Beneath this task are records; count the lines among them that contain the word "faulty" and answer with the number only.

Top of Extracted data

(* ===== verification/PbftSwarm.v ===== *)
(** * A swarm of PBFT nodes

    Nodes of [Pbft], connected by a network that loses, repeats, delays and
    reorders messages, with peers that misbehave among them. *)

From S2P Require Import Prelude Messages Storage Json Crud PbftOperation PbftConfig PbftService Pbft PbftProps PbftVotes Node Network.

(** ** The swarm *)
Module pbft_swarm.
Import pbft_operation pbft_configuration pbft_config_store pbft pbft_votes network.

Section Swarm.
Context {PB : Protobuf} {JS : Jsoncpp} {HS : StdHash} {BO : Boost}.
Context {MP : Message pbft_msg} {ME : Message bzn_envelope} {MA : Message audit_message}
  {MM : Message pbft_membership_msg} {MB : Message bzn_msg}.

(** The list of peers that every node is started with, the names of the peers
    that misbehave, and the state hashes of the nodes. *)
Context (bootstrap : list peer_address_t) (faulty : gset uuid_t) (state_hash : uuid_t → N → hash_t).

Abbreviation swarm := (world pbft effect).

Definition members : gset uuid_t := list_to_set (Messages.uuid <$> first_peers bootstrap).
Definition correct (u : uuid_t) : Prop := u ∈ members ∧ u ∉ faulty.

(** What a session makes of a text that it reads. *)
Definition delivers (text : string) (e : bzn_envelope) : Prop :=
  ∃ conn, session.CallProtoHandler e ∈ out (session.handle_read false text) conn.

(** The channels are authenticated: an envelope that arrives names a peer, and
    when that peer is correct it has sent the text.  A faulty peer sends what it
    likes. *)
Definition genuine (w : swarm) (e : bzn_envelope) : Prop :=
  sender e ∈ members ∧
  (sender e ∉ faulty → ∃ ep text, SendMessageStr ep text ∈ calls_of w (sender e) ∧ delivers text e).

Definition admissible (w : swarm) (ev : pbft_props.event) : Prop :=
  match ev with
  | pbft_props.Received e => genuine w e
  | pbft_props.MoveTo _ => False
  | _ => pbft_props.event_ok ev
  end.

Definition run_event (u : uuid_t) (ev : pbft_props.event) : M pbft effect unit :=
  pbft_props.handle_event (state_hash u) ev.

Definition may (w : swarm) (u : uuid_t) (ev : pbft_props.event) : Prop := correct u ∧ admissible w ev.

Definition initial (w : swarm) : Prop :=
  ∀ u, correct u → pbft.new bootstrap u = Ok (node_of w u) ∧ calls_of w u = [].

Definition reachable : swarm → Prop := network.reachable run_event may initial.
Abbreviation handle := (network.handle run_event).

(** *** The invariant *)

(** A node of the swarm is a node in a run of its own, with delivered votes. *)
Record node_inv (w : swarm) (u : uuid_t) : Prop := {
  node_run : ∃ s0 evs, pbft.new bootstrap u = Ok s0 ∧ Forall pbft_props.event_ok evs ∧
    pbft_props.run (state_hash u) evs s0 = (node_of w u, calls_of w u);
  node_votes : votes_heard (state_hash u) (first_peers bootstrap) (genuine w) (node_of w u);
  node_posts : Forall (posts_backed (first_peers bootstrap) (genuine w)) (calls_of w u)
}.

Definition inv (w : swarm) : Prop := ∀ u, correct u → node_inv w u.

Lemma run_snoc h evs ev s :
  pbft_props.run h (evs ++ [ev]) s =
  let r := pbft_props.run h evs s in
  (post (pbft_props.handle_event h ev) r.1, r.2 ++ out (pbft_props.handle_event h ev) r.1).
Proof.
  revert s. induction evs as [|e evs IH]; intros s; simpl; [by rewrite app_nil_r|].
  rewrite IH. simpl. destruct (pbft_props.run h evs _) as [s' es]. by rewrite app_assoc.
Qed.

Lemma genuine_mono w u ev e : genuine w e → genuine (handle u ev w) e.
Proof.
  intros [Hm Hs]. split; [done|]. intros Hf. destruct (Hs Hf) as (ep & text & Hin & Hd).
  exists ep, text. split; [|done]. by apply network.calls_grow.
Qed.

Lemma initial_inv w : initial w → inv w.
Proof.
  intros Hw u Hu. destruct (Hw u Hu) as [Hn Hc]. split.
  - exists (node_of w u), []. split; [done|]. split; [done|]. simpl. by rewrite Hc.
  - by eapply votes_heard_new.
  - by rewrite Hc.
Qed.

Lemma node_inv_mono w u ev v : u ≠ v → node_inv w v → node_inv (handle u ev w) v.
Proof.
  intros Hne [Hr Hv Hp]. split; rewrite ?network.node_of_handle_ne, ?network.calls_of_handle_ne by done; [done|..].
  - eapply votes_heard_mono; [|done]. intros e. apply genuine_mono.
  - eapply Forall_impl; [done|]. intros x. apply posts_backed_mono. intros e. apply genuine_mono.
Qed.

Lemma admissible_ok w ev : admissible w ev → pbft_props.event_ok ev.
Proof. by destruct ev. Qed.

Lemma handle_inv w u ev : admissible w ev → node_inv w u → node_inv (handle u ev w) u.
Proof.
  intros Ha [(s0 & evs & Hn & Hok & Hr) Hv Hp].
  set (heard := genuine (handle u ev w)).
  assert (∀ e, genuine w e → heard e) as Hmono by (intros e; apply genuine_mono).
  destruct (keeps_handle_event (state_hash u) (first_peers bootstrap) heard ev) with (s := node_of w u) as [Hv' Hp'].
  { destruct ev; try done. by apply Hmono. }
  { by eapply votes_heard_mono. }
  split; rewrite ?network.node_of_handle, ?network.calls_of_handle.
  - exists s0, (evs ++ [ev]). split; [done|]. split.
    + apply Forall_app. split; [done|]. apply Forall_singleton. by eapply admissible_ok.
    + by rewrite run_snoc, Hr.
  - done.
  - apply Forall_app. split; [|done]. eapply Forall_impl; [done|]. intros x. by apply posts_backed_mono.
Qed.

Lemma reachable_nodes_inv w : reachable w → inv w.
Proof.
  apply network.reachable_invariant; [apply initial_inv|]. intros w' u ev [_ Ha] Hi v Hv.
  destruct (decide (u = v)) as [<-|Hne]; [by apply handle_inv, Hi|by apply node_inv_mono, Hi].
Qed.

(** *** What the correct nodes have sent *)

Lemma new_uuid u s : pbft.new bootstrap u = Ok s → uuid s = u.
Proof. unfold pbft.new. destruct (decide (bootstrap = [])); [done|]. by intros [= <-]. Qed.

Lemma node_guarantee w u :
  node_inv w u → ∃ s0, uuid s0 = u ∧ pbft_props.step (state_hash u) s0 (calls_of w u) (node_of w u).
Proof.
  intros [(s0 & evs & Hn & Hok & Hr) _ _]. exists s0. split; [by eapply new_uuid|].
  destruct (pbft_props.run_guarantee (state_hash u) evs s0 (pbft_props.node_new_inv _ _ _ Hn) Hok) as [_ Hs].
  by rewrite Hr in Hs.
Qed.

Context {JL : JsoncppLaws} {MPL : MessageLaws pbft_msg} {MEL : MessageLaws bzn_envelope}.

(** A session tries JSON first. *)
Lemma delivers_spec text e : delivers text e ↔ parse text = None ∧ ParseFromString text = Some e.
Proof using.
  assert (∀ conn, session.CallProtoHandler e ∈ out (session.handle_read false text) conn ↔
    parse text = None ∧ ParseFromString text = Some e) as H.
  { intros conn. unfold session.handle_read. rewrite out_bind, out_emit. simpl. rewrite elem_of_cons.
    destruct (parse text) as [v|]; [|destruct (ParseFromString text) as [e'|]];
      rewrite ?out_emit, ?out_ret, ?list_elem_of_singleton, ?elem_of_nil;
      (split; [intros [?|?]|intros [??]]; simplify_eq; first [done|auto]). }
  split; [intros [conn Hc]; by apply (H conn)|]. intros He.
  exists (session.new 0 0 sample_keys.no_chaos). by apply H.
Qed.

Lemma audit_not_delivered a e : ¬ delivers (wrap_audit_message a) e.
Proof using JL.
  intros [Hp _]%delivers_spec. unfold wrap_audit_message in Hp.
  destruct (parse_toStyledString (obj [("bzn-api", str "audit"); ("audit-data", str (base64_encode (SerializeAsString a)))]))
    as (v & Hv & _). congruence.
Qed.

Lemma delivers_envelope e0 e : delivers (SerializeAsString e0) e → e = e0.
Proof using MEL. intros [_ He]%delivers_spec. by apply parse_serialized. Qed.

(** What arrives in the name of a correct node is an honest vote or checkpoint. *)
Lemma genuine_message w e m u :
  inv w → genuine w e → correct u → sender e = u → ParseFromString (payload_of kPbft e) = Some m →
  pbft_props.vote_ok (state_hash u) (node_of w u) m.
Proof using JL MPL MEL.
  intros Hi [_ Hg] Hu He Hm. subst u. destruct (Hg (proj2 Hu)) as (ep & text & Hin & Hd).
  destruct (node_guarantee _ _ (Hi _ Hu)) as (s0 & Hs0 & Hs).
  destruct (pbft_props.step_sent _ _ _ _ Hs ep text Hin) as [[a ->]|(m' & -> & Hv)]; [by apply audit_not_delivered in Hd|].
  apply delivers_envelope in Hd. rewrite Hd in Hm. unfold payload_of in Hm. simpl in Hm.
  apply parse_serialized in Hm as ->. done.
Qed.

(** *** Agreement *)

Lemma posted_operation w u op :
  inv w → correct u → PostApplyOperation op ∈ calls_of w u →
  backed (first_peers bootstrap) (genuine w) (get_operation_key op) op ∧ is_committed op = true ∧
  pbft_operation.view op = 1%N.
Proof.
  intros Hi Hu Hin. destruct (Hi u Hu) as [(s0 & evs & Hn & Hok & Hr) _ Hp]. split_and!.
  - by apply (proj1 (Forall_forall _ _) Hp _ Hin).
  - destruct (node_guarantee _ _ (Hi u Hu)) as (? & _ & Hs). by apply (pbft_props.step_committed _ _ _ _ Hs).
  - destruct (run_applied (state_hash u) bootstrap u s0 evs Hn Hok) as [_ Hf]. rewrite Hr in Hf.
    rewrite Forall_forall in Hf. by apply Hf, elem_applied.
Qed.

Bottom of Extracted data

## Task answer
4